PROBLEM STATEMENT
Identify each line below that contains the word "level", and copy it out.

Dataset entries
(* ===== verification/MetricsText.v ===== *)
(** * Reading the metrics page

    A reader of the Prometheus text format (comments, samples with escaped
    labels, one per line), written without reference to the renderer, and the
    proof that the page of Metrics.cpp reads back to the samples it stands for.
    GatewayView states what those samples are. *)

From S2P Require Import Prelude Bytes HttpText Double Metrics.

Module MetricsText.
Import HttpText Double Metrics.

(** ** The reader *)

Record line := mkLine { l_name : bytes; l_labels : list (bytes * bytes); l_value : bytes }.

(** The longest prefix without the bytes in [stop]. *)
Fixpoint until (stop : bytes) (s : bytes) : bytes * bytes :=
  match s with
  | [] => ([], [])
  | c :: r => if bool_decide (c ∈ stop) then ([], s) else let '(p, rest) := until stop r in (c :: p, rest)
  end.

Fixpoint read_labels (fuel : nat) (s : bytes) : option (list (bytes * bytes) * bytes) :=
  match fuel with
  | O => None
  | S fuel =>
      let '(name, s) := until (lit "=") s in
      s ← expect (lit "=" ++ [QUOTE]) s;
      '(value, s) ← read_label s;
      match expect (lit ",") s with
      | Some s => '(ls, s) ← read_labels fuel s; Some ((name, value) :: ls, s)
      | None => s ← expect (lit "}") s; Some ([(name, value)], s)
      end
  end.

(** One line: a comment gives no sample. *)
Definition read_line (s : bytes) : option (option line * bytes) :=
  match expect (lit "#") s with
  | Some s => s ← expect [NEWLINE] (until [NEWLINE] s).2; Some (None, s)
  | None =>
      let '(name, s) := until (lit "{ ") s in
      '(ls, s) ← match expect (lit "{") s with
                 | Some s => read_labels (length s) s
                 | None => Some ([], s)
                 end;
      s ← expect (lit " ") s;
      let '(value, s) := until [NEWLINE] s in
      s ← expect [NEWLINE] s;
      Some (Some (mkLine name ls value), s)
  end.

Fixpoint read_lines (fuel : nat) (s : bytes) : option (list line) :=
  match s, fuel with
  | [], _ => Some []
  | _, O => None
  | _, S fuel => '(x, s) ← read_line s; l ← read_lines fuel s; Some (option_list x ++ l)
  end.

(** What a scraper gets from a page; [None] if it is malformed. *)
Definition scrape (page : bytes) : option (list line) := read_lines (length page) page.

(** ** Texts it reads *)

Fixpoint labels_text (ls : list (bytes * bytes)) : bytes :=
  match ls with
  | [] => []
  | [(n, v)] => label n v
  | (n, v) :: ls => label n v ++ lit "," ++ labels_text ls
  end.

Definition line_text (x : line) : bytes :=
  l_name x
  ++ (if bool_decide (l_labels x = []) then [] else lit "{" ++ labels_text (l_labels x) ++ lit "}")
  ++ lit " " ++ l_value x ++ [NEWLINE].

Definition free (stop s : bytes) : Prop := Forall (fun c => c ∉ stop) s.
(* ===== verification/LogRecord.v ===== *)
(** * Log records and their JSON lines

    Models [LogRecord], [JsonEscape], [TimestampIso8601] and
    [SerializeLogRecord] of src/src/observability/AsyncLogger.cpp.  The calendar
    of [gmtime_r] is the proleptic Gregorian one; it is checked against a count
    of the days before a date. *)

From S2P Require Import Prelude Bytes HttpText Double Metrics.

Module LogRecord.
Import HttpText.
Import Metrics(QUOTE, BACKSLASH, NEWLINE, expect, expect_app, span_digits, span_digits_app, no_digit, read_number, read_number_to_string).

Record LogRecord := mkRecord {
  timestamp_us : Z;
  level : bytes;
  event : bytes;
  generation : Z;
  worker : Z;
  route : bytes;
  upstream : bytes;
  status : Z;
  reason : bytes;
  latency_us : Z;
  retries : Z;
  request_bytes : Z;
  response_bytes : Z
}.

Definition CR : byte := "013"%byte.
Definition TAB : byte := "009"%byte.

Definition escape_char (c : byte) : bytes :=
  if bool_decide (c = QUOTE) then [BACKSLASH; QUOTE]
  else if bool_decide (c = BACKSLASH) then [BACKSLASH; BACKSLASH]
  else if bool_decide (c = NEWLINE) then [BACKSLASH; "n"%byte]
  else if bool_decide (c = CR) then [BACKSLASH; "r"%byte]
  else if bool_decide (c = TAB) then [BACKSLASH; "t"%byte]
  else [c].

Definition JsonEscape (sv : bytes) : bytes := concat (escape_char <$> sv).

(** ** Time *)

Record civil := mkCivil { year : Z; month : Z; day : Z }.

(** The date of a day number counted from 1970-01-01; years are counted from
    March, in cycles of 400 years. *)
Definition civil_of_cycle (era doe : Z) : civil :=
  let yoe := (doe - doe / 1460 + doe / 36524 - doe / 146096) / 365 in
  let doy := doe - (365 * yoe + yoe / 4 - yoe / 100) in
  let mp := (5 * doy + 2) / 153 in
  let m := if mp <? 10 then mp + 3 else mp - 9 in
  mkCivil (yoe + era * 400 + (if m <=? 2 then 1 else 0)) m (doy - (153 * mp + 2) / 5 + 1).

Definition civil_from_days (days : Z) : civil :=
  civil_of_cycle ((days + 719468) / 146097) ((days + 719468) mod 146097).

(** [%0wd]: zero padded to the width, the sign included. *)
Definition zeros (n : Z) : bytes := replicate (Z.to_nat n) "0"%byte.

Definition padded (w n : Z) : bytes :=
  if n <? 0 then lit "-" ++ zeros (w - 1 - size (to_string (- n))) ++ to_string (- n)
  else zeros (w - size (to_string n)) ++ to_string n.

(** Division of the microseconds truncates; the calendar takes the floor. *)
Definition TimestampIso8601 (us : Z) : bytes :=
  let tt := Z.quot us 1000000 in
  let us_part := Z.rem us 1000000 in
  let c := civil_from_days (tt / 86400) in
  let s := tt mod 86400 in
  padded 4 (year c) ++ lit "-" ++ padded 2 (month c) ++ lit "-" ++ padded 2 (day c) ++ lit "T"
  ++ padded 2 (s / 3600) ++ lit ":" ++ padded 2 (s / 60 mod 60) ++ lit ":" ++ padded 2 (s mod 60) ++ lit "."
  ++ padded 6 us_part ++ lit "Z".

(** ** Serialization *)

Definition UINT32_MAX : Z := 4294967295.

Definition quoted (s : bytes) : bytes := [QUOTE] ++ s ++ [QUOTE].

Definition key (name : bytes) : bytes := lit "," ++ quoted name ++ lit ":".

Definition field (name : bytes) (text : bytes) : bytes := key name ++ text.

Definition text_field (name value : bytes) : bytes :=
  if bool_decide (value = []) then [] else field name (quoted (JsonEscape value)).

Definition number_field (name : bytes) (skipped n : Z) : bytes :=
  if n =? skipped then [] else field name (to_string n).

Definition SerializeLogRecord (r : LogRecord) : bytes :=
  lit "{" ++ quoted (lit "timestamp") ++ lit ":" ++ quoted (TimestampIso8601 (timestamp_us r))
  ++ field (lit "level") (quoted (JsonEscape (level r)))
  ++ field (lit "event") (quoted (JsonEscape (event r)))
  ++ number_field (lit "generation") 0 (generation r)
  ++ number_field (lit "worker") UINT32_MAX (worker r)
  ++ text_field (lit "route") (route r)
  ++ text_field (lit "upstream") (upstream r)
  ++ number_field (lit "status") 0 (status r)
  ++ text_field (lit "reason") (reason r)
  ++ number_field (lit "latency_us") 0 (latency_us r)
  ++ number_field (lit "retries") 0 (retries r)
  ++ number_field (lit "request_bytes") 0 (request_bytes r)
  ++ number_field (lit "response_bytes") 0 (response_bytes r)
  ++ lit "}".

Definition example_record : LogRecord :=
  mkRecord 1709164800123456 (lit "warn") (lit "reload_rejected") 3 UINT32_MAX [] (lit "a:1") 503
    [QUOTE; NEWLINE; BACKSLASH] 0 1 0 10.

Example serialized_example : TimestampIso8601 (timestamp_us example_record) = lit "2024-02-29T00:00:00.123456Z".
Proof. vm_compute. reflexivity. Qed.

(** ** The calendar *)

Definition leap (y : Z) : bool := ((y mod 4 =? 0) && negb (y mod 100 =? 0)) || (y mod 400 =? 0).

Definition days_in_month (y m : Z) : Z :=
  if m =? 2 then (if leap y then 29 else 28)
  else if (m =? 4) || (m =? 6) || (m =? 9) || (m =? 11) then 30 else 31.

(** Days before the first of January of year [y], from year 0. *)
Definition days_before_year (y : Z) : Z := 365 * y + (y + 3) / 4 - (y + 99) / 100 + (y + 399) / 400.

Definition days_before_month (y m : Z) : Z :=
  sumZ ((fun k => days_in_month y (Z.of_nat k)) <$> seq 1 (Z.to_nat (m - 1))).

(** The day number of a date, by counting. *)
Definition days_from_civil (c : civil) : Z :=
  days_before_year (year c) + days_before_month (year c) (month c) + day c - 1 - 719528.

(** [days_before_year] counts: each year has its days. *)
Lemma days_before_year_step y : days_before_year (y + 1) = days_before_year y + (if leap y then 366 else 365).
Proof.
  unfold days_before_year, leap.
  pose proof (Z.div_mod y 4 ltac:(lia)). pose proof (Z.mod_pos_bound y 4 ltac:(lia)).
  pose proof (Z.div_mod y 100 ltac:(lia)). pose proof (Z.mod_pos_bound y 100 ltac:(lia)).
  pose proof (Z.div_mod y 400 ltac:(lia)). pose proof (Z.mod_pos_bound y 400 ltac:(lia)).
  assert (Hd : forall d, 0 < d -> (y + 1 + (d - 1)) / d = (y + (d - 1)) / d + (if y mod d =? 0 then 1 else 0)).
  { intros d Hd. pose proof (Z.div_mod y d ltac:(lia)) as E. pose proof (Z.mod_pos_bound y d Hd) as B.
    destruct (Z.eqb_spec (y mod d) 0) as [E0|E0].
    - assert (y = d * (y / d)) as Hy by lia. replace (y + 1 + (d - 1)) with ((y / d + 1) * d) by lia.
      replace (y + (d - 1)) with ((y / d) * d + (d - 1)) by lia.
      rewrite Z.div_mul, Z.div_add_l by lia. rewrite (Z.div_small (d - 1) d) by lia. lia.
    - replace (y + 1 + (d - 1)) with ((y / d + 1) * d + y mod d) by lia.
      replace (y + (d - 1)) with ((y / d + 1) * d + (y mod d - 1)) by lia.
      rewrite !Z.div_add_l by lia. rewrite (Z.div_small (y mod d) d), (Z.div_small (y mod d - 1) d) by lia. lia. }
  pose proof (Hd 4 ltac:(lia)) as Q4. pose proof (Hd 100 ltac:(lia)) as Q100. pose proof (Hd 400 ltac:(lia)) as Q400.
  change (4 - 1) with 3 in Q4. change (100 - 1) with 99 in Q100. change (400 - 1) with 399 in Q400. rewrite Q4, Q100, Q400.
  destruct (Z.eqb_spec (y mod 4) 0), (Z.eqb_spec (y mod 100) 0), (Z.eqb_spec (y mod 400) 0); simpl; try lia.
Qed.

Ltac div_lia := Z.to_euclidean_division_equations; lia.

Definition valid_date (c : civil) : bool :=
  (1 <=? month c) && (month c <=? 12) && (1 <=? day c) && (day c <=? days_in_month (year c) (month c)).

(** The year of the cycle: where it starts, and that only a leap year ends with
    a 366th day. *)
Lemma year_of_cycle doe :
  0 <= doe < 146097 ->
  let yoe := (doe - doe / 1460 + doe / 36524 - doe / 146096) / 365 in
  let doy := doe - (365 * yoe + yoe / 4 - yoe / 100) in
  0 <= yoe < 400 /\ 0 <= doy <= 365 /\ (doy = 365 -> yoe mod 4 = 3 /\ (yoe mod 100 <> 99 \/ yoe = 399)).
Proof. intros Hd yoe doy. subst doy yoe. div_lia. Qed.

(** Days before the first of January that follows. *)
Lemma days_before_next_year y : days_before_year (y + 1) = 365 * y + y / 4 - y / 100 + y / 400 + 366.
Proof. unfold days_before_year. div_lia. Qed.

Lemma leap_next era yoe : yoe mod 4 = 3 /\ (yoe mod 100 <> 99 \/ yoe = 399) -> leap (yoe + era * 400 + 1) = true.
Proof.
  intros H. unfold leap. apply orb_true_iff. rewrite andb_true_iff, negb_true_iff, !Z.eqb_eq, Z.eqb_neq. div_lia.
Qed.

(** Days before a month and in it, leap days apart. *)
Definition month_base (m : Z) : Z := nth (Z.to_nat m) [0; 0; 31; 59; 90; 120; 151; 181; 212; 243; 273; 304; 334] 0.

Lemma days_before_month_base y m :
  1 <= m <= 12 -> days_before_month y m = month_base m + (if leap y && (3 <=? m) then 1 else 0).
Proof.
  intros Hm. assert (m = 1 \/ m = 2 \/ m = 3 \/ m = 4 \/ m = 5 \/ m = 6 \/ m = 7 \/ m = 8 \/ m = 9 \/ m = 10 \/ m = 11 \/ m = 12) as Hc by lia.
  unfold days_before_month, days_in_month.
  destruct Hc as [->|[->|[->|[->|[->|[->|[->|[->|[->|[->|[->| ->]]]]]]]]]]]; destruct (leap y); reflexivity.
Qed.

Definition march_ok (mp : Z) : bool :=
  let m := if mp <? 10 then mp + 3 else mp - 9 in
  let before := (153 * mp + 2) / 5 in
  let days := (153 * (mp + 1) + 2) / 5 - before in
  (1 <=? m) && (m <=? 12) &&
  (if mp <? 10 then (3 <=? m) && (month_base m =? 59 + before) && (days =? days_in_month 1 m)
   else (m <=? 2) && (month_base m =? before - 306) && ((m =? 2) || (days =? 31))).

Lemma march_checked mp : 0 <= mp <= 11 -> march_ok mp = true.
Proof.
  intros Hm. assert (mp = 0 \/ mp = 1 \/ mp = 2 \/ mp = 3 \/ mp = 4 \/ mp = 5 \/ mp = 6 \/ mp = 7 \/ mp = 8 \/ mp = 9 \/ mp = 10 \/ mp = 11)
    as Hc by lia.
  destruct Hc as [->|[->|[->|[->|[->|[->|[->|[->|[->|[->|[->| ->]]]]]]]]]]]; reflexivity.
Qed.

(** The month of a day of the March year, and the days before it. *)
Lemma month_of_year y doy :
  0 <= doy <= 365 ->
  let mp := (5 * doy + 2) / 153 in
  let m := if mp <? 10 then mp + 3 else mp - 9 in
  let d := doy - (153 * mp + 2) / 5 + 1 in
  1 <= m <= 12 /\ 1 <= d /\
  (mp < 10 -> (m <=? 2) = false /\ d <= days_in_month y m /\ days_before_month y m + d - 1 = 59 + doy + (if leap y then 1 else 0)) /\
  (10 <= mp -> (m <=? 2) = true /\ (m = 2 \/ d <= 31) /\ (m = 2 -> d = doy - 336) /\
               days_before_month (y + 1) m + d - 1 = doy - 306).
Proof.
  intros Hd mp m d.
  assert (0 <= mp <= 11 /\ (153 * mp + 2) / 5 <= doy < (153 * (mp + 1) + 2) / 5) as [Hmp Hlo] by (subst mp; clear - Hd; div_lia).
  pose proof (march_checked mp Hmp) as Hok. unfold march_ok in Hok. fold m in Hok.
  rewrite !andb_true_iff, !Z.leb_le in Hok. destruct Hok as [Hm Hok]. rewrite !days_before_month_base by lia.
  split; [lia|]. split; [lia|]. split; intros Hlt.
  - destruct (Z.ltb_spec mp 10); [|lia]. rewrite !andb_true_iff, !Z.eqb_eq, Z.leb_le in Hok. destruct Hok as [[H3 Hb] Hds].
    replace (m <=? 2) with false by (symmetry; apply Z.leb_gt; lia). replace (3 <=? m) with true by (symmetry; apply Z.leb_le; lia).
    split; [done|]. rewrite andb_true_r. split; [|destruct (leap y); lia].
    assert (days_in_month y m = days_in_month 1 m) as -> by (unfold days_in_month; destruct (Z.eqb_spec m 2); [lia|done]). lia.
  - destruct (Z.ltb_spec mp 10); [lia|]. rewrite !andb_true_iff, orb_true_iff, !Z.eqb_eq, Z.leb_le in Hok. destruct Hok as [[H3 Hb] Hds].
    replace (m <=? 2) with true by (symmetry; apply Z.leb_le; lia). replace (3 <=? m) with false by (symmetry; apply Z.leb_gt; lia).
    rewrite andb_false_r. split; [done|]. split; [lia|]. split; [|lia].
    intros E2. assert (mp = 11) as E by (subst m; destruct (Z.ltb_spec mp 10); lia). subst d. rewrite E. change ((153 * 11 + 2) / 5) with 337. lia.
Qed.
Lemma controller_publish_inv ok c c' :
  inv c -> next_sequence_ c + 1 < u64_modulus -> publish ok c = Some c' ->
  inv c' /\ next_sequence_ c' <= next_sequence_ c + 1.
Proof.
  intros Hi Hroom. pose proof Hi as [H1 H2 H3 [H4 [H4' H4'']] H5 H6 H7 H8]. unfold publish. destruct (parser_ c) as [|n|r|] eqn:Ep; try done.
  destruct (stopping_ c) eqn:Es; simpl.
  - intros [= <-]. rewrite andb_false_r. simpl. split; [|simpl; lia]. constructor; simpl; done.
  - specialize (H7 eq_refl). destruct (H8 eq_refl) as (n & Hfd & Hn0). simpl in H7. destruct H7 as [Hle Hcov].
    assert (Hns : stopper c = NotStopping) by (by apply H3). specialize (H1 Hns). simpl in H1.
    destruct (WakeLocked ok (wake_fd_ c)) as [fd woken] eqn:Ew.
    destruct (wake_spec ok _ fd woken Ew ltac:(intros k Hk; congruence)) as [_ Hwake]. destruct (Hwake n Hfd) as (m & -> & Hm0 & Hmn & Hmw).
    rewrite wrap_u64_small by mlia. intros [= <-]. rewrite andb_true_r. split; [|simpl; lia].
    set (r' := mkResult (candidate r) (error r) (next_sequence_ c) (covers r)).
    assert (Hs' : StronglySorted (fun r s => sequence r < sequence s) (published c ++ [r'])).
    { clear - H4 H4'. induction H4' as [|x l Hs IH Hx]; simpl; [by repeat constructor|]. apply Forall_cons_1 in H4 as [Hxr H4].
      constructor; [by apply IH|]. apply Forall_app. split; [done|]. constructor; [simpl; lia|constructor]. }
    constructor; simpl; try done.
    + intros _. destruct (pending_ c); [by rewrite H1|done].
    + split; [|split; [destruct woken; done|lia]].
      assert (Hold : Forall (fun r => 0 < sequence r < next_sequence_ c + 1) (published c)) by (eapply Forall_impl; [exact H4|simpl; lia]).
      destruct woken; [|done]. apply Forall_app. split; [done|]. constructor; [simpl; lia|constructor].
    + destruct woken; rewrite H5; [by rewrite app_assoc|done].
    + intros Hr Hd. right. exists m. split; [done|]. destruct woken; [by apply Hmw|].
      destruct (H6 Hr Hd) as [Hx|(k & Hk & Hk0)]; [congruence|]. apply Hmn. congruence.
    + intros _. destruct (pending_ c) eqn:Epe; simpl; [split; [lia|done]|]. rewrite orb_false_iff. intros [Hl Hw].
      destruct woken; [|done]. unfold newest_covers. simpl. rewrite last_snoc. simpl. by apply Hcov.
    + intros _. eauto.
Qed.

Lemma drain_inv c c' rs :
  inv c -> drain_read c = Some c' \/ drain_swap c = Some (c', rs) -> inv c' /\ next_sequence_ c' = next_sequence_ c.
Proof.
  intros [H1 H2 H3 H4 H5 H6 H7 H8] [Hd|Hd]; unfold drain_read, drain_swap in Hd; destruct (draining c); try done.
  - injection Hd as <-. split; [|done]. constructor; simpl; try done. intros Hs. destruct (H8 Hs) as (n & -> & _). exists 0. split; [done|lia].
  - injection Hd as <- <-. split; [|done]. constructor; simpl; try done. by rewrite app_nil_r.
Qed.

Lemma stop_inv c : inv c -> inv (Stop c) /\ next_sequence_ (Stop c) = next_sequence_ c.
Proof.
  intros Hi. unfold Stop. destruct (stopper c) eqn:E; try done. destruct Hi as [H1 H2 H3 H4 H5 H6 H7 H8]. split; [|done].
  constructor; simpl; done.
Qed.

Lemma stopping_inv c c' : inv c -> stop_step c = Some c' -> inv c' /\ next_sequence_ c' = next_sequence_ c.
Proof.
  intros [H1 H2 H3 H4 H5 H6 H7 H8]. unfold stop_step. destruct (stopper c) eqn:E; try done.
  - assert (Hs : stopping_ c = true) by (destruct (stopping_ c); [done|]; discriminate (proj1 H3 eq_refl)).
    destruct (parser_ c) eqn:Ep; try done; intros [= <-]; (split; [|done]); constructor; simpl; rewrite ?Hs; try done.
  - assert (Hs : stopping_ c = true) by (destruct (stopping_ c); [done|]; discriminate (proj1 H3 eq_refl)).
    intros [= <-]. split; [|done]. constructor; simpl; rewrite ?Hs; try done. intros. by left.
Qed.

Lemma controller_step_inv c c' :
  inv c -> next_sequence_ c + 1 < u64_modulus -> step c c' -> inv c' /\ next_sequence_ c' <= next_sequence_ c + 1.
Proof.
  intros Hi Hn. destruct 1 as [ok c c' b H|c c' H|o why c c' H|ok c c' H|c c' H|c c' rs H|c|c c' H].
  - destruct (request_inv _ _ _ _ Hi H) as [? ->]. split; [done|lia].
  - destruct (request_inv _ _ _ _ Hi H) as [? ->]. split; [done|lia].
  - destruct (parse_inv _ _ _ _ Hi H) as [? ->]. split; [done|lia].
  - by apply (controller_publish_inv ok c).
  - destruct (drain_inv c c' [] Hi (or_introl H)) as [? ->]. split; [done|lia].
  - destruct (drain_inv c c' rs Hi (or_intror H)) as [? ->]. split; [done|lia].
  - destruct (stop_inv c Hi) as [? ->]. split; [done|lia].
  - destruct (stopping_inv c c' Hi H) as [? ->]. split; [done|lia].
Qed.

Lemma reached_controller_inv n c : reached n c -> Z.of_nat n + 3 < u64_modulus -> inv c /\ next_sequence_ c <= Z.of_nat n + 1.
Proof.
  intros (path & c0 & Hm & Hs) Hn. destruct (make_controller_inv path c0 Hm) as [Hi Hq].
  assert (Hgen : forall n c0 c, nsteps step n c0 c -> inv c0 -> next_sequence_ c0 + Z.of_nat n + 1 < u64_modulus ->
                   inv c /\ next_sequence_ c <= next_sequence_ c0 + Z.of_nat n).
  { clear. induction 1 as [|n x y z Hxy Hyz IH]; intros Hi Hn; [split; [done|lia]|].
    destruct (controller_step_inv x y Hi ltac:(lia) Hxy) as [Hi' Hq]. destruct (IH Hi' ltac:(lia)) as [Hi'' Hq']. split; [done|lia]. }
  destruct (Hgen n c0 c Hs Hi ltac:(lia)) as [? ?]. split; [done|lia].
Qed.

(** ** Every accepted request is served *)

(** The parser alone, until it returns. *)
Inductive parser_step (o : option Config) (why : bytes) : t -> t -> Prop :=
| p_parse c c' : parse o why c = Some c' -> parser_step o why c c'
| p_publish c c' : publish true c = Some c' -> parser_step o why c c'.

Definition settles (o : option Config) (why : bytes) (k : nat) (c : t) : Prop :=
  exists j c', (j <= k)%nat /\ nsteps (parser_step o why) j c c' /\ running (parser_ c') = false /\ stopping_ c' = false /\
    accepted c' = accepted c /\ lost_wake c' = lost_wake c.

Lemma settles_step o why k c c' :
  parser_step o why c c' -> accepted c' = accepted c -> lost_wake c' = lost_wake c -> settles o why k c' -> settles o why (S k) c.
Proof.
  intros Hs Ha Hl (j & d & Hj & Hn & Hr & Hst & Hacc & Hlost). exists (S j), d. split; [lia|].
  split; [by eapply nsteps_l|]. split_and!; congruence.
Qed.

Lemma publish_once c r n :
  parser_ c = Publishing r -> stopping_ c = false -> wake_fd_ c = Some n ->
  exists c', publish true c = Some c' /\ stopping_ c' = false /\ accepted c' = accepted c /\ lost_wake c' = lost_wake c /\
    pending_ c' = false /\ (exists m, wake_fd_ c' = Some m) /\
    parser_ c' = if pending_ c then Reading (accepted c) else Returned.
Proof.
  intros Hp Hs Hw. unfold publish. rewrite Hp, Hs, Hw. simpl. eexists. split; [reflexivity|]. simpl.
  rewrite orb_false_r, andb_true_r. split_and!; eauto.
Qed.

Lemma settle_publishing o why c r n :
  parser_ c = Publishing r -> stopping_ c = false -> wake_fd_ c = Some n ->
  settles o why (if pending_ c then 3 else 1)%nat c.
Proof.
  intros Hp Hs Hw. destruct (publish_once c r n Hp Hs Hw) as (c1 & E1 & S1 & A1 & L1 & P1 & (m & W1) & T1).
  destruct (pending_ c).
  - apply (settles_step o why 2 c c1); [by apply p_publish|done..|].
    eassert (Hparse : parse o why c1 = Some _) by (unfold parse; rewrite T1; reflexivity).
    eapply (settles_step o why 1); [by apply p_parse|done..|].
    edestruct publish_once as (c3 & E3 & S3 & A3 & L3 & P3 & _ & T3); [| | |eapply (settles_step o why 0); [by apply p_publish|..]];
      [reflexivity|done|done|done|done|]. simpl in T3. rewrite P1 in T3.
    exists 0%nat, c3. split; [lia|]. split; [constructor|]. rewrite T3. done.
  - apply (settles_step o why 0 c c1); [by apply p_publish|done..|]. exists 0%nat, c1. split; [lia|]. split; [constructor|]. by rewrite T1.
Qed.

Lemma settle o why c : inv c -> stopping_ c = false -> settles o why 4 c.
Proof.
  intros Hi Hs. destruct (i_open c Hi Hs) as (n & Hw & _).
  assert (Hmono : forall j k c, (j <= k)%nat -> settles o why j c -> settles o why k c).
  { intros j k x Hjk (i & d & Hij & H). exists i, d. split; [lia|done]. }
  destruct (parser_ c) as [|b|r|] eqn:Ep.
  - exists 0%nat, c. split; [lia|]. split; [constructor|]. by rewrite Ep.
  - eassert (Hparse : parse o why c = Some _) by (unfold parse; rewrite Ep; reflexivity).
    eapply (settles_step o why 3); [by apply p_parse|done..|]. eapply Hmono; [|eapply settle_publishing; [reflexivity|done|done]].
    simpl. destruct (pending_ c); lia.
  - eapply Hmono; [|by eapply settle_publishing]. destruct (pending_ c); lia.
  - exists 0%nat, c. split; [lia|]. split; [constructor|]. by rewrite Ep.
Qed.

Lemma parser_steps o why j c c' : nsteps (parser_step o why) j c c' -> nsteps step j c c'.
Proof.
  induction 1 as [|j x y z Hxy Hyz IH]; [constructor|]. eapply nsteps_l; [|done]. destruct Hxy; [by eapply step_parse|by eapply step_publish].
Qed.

FINAL ANSWER
  level : bytes;
  ++ field (lit "level") (quoted (JsonEscape (level r)))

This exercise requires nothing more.